Victories of a Puny Kid is published by G-Square Publishing of New york, NY. Kaden’s uncle, Vincent “Vinny” Green, is the CEO of that firm.
“When Kaden was nine-years-old he shared with me his desire to author his own book,” said Green. “During my visits to North Carolina, he and I would discuss the direction that he wanted his book to go. He would send me several drafts of his work and we would discuss improvements that could be made, taking great care never to change his intended story line.”
Like Green, Gloria Ballard was there to support her grandchildren in their time of need.
“They both went through a bad time; the world seemed to stop turning,” she stressed. “But you put your trust in the Lord and you move on. Kaden did.

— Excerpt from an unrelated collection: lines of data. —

(** temp file, chmod 0600, write, sync, close, rename, fsync of the directory. *)
Definition writeDB (path : string) (db : Database) : M os (result kerr unit) :=
  match json_marshal db with
  | None => ret (Err (ErrStore "cannot serialise key store"))
  | Some data =>
      let! r := create_temp (dir path) ".keys-" ".tmp" in
      match r with
      | Err e => ret (Err (ErrStore ("cannot create temp file for key store: " +:+ oserr_msg e)))
      | Ok tmp =>
          let! r := chmod tmp 384 in
          match r with
          | Err e => discard_tmp tmp (ErrStore ("cannot set temp file permissions: " +:+ oserr_msg e))
          | Ok _ =>
          let! r := write tmp data in
          match r with
          | Err e => discard_tmp tmp (ErrStore ("cannot write key store: " +:+ oserr_msg e))
          | Ok _ =>
          let! r := sync tmp in
          match r with
          | Err e => discard_tmp tmp (ErrStore ("cannot sync key store: " +:+ oserr_msg e))
          | Ok _ =>
          let! r := close tmp in
          match r with
          | Err e =>
              do! remove tmp in
              ret (Err (ErrStore ("cannot close temp key store: " +:+ oserr_msg e)))
          | Ok _ =>
          let! r := rename tmp path in
          match r with
          | Err e =>
              do! remove tmp in
              ret (Err (ErrStore ("cannot commit key store: " +:+ oserr_msg e)))
          | Ok _ =>
              (* fsync of the directory: best effort *)
              let! d := fallible (ret (Ok tt)) in
              match d with
              | Ok _ => do! sync (dir path) in do! close (dir path) in ret (Ok tt)
              | Err _ => ret (Ok tt)
              end
          end end end end end
      end
  end.

(** *** The store *)

Record Store := { path : string; usageBuf : gmap string Time }.

(** A process: its store object and the machine it runs on. *)
Record proc := { p_store : Store; p_os : os }.

Definition on_os {A} (m : M os A) : M proc A :=
  zoom p_os (λ o p, {| p_store := p_store p; p_os := o |}) m.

He turned to his writing as a way to cope, and he and Aaliyah had a lot of support from both sides of the family.”
The book also allowed Kaden to share advice to other children about how to handle being bullied.
“You have to be witty about it, but you also need to do something about it, like tell someone,” he said. “A bully wants to think that they’re in control. And once they have control, they walk away and leave you scared of when they might come back.”
For the future, Kaden has more than one career goal in mind. Topping that list is holding the highest office in the land.
“I want to be President of the United States of America,” he boldly proclaimed. “And while I’m the President, I also want to be in the movies. I want people to say that I’m the best man they ever met.”
“There’s nothing wrong with being ambitious,” noted his grandmother. “Kaden is very talented and he loves to entertain. He’s an amazing young man to have experienced everything he’s gone through over the past few years. I ask everyone to keep him, his sister, and our entire family in their prayers.
“His dad told Kaden and Aaliyah that they can be anything they want to be. Keith and Robin are watching over them,” Mrs. Ballard added.
And what they see from the heavens is nothing short of what they imagined for their children.